It’s official, tech-giant Google is bringing its high speed internet service to Nashville, Raleigh-Durham, Atlanta and Charlotte. Now, we know it’s coming, but when? And what does it mean for Charlotte and its residents. And what’s in it for Google?
Let’s start with when.
For Google Fiber to work, the company needs to build a whole new telecom network based on fiber optic cables. Basically, it's a rope of hair-thin glass tubes bundled together that use lasers to transmit data.
It'll be a while for that to happen, says Jill Szuchmacher, director of expansion for Google Fiber. She says the only sign of Google Fiber you’ll see for some time are
"Trucks, you can see surveyors, you’ll see folks digging in the right-of-way."
Google will build individual fibers out to customers, plus the new hubs and backbone that connect it all to the Internet.
City officials say construction on all this is scheduled to begin in the first half of this year. From there, it will be two years before service is switched on. Google's Szuchmacher gave no timeline.
"Just be patient," she says.
And Szuchmacher gave no details as to which neighborhoods will get the service first, and there's no work on the rest of Mecklenburg County. For now, she says Google is only focused on building the network inside Charlotte's city limits.
"Google Fiber will put Charlotte on par with some of the fastest cities in the world, Tokyo, Seoul and Zurich."
As in one gigabit uploaded and downloaded per second. That’s around 100 times faster than what most people get from their Internet provider. That means no buffering while you stream high definition movies, video chats with better quality video and no dropouts, and, well...who knows what else. The important thing, says Charlotte Mayor Dan Clodfelter, is the service stakes Charlotte’s place in the Internet-based world.
"This is validation that Charlotte intends to be and will be positioned to be a major player in the digital economy of the 21st century," he says.
And that’s what’s in this for Charlotte as a whole. Google’s network could be a catalyst – and spur new high tech jobs in Charlotte. It did in Kansas City, the first to get Google Fiber, says Rich Greenfield, media analyst with brokerage firm BTIG.
"The influx of technology workers wanting to take advantage and wanting to be one of the first people to have gigabit fiber is real and meaningful."
Greenfield adds that houses in Kansas City hooked up to Google Fiber sell at a higher price than those without it.
Now what’s in it for you, the consumer?
Google has yet to announce what the rates will be for its Internet service in Charlotte. In the three other cities that have Google Fiber, users pay monthly subscriptions of $70 for Internet-only and $120-$130 for Internet and a scaled-down version of cable TV. So, Google Fiber offers competition.
"We welcome competition, it's great for the marketplace, it's great for innovation," says AT&T spokesman Josh Gelinas. AT&T has its own fiber optic plan called U-Verse. The company plans to roll out its high- speed version of the service in Charlotte sometime this year – but Gelinas says it can already be found,
"In Raleigh and Durham and that area, it's $90 a month for 100 megabits per second. And then customers can upgrade to the 1 gigabit per second for an additional $30."

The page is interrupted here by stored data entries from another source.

(** The create itself; [retry] goes on with the next attempt. *)
Definition send_create (op : Operation) (req : CreateMachineRequest) (lease : option SecretLease) (choice : Choice)
    (retry : goerr -> prog (res unit)) : prog (res unit) :=
  reply <-! RpcCreate (NomadID choice) req lease ;
  match reply with
  | inr e =>
      Release (o_ID op) ;!
      match lease with
      | Some l => cleanupUncertainSecretCreate op l (NodeID choice) ("secret create result uncertain: " +:+ code_name (code e))
      | None =>
          if bool_decide (code e = ResourceExhausted) then retry (rpc_error e)
          else if isPermanentAgentError e
          then CompleteOperation (o_ID op) FAILED None (text (rpc_error e)) ;! Ret (Err (rpc_error e))
          else Ret (Err (wrap "agent create: %w" (rpc_error e)))
      end
  | inl machine => record_created op lease choice machine
  end.

(** The lease is claimed before anything is sent. *)
Definition claim_and_send (op : Operation) (req : CreateMachineRequest) (lease : option SecretLease) (choice : Choice)
    (retry : goerr -> prog (res unit)) : prog (res unit) :=
  match lease with
  | None => send_create op req lease choice retry
  | Some l =>
      r <-! ClaimSecretLease l ;
      match r with
      | Ok _ => send_create op req lease choice retry
      | Err e =>
          if errors_Is e ErrSecretLeaseTerminal
          then cleanupUncertainSecretCreate op l (NodeID choice) "secret create dispatch was already claimed; refusing redispatch"
          else Ret (Err (wrap "claim secret lease: %w" e))
      end
  end.

(** The attempts loop; [n] attempts are left. *)
Fixpoint placement_loop (cfg : Config) (op : Operation) (req : CreateMachineRequest) (lease : option SecretLease) (n : nat)
    (excluded : gset string) (lastErr : option goerr) : prog (res unit) :=
  match n with
  | O => Ret (Err (default attempts_exhausted lastErr))
  | S n =>
      placed <-! Place (o_ID op) req excluded ;
      match placed with
      | Err e =>
          if isQuotaError e then CompleteOperation (o_ID op) FAILED None (text e) ;! Ret (Err e)
          else Ret (Err e)
      | Ok choice =>
          let excluded' := {[NodeID choice]} ∪ excluded in
          let retry e := placement_loop cfg op req lease n excluded' (Some e) in
          connected <-! Connected (NomadID choice) ;
          if negb connected then Release (o_ID op) ;! retry (no_client (NomadID choice))
          else if negb (fabric_enabled cfg) then claim_and_send op req lease choice retry
          else
            reply <-! EnsureFabricAllocation (NodeID choice) req ;
            match reply with
            | FabricDone => claim_and_send op req lease choice retry
            | FabricPinned node e =>
                if bool_decide (node ∈ excluded)
                then Release (o_ID op) ;! Ret (Err (wrap "fabric allocation: %w" e))
                else Release (o_ID op) ;! placement_loop cfg op req lease n excluded' lastErr
            | FabricFailed e => Release (o_ID op) ;! Ret (Err (wrap "fabric allocation: %w" e))
            end
      end
  end.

That’s $120 per month. As for Time Warner Cable, Charlotte’s dominant Internet provider, the company already has a fiber-optic network available in Charlotte, only for businesses. For residential customers, it offers a range of plans.
"We offer something called 'Everyday Low-price Internet.' It’s just $14.99 per month," says Time Warner spokesman Rich Ruggiero.
"And that’s perfect for someone who does light web browsing, reads a little bit of email," he says.
It goes up from there – but the maximum Time Warner can offer is less than a third of Google’s Internet speed, but it offers more cable channels.
So in the end, whether Google Fiber is right for you depends on whether you’re a heavy user of the Internet or just a casual surfer. And it matters on how much you pay each month for access.
Now to our final question. What’s in this for Google? The company will foot the entire bill to build their new network in Charlotte. And while they won’t say how much that will cost – it won’t be cheap.
Google will make some money from those monthly subscriptions.
But the real money comes from what Google is really good at – collecting data, says media analyst Rich Greenfield.
"This is all about understanding consumers. Learning about them, learning what they like," he says.
And then using your interests to target you with very specific advertising. Google already does that whenever you search on your smart phone, laptop or tablet.
"The one place where Google doesn’t really know much about the consumer is on the television," Greenfield notes.
Having a direct pipeline into homes, one that offers a cable TV-like package, can allow Google to move in on the TV advertising market – which Geenfield says is worth $65 billion a year.